▸ Action item: Report each line from the listing that the string "then" appears in.

▸ Supplied data:

(** ** The declaration writer *)

(** C5. [writeDeclaration] appends the text of a unit that is not an
    external module unchanged, and wraps an external-module unit in a
    [declare module '<identifier>' { ... }] block around its rewritten,
    indented text; the replacer rewrites the specifier of a module
    reference, and a string literal under an import or export declaration,
    when it begins with ['.'], to the join of the directory of the unit's
    module identifier and the specifier; with name [pkg], [a.d.ts] is copied
    and [b], which imports ['./a'], becomes the block [declare module
    'pkg/b'] with the specifier ['pkg/a']. *)
Theorem writeDeclaration_blocks (env : Env) (options : Options.t)
    (declarationFile : SourceFile) (st : State) :
  let pathUtil := env_pathUtil env in
  let rewritten mid specifier :=
    filenameToMid pathUtil (join pathUtil (dirname pathUtil mid) specifier) in
  outputString (writeDeclaration env options declarationFile st) =
    outputString st +:+
    (if externalModuleIndicator declarationFile then
       "declare module '" +:+ sourceModuleId env options declarationFile +:+
       "' {" +:+ eol env options +:+ indent options +:+
       indentLines (eol env options) (indent options)
         (processTree declarationFile
            (declarationReplacer env
               (sourceModuleId env options declarationFile))) +:+
       eol env options +:+ "}" +:+ eol env options
     else sf_text declarationFile)
  ∧ (∀ mid p e t parent k' p' e' specifier cs' rest,
       declarationReplacer env mid
         (mkNode ExternalModuleReference p e t
            (mkNode k' p' e' specifier cs' :: rest)) parent =
       if JsString.charAt0_is "." specifier
       then Some (" require('" +:+ rewritten mid specifier +:+ "')")
       else None)
  ∧ (∀ mid p e specifier cs pp pe pt pcs,
       declarationReplacer env mid (mkNode StringLiteral p e specifier cs)
         (Some (mkNode ImportDeclaration pp pe pt pcs)) =
       if JsString.charAt0_is "." specifier
       then Some (" '" +:+ rewritten mid specifier +:+ "'")
       else None)
  ∧ (∀ mid p e specifier cs pp pe pt pcs,
       declarationReplacer env mid (mkNode StringLiteral p e specifier cs)
         (Some (mkNode ExportDeclaration pp pe pt pcs)) =
       if JsString.charAt0_is "." specifier
       then Some (" '" +:+ rewritten mid specifier +:+ "'")
       else None)
  ∧ mainFile Example.abOptions (generate Example.abEnv Example.abOptions) =
      Some ("declare var g: number;" +:+ LF +:+
            "declare module 'pkg/b' {" +:+ LF +:+
            TAB +:+ "import a = require('pkg/a');" +:+ LF +:+
            TAB +:+ "export var x: number;" +:+ LF +:+
            LF +:+
            "}" +:+ LF).
Proof.
  cbv zeta. split_and!.
  - rewrite writeDeclaration_advance. cbn [advance outputString].
    unfold unitBlock, moduleBlock. done.
  - done.
  - done.
  - done.
  - vm_compute. reflexivity.
Qed.

(** ** The alias of the main module *)

Lemma includes_app_r (t a b : string) :
  JsString.includes t b = true → JsString.includes t (a +:+ b) = true.
Proof.
  intros Hb. induction a as [|x a IH]; [done|].
  rewrite app_cons_s. cbn [JsString.includes]. rewrite IH. apply orb_true_r.
Qed.

(** With [main = "./b"] and [name = "pkg"] the trailing block names the
    module ['./b'], and the bundle does not mention [pkg/b] at all. *)
Lemma alias_not_resolved :
  ¬ aliasReexports Example.aliasEnv Example.aliasOptions "pkg/b"
  ∧ outputString (generate Example.aliasEnv Example.aliasOptions) =
      "declare module 'pkg' {" +:+ LF +:+
      TAB +:+ "import main = require('./b');" +:+ LF +:+
      TAB +:+ "export = main;" +:+ LF +:+
      "}" +:+ LF.
Proof.
  split; [|vm_compute; reflexivity].
  intros [before Heq]. apply (f_equal (JsString.includes "pkg/b")) in Heq.
  rewrite includes_app_r in Heq by (vm_compute; reflexivity).
  vm_compute in Heq. discriminate.
Qed.

(** C6, as the program has it. When [main] is a non-empty string, the main
    buffer, and with it the main file, ends with the block that declares
    the package name as a module importing [main], written as it was
    given, and exporting it. *)
Theorem alias_block_appended (env : Env) (options : Options.t) (main : string) :
  Options.main options = Some main → main ≠ "" →
  outputString (generate env options) =
    (auxiliaryDirective env options +:+ externLines env options +:+
     JsString.concat (map (unitBlock env options) (units env options))) +:+
    "declare module '" +:+ Options.name options +:+ "' {" +:+
    eol env options +:+ indent options +:+
    "import main = require('" +:+ main +:+ "');" +:+
    eol env options +:+ indent options +:+
    "export = main;" +:+ eol env options +:+
    "}" +:+ eol env options
  ∧ mainFile options (generate env options) =
      Some (outputString (generate env options)).
Proof.
  intros Hmain Hne. split; [|apply generate_mainFile].
  rewrite generate_outputString. unfold aliasPart, aliasBlock.
  rewrite Hmain, bool_decide_false by done. by rewrite !app_assoc_s.
Qed.

Lemma alias_block_appended_witness :
  Options.main Example.aliasOptions = Some "./b" ∧ "./b" ≠ ""
  ∧ mainFile Example.aliasOptions
      (generate Example.aliasEnv Example.aliasOptions) =
    Some (outputString (generate Example.aliasEnv Example.aliasOptions)).
Proof.
  split; [reflexivity|]. split; [discriminate|].
  apply (alias_block_appended Example.aliasEnv Example.aliasOptions "./b");
    [reflexivity | discriminate].
Defined.

(** ** The defaults of [eol] and [indent] *)

(** C10. An [eol] that is undefined or the empty string is replaced by
    the newline of the platform, any other is kept; an [indent] that is
    undefined becomes one tab, any other, the empty string included, is
    kept. A run with the empty string as [eol] is the run with [eol]
    undefined; with both given as the empty string the bundle has the
    platform's newlines and no indentation. *)
Theorem eol_indent_defaults (env : Env) (options : Options.t) :
  eol env options =
    match Options.eol options with
    | Some (String c e) => String c e
    | Some EmptyString | None => os_EOL env
    end
  ∧ indent options =
    match Options.indent options with
    | Some i => i
    | None => TAB
    end
  ∧ (∀ baseDir files excludes externs indent main name out,
       generate env
         {| Options.baseDir := baseDir; Options.files := files;
            Options.excludes := excludes; Options.externs := externs;
            Options.eol := Some ""; Options.indent := indent;
            Options.main := main; Options.name := name; Options.out := out |}
       = generate env
           {| Options.baseDir := baseDir; Options.files := files;
              Options.excludes := excludes; Options.externs := externs;
              Options.eol := None; Options.indent := indent;
              Options.main := main; Options.name := name; Options.out := out |})
  ∧ eol Example.abEnv Example.bareOptions = LF
  ∧ indent Example.bareOptions = ""
  ∧ outputString (generate Example.abEnv Example.bareOptions) =
      "declare var g: number;" +:+ LF +:+
      "declare module 'pkg/b' {" +:+ LF +:+
      "import a = require('pkg/a');" +:+ LF +:+
      "export var x: number;" +:+ LF +:+
      LF +:+
      "}" +:+ LF.
Proof.
  split_and!.
  - unfold eol. by destruct (Options.eol options) as [[|c e]|].
  - done.
  - reflexivity.
  - reflexivity.
  - reflexivity.
  - vm_compute. reflexivity.
Qed.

▸ Response to the exercise:
    (if externalModuleIndicator declarationFile then
       then Some (" require('" +:+ rewritten mid specifier +:+ "')")
       then Some (" '" +:+ rewritten mid specifier +:+ "'")
       then Some (" '" +:+ rewritten mid specifier +:+ "'")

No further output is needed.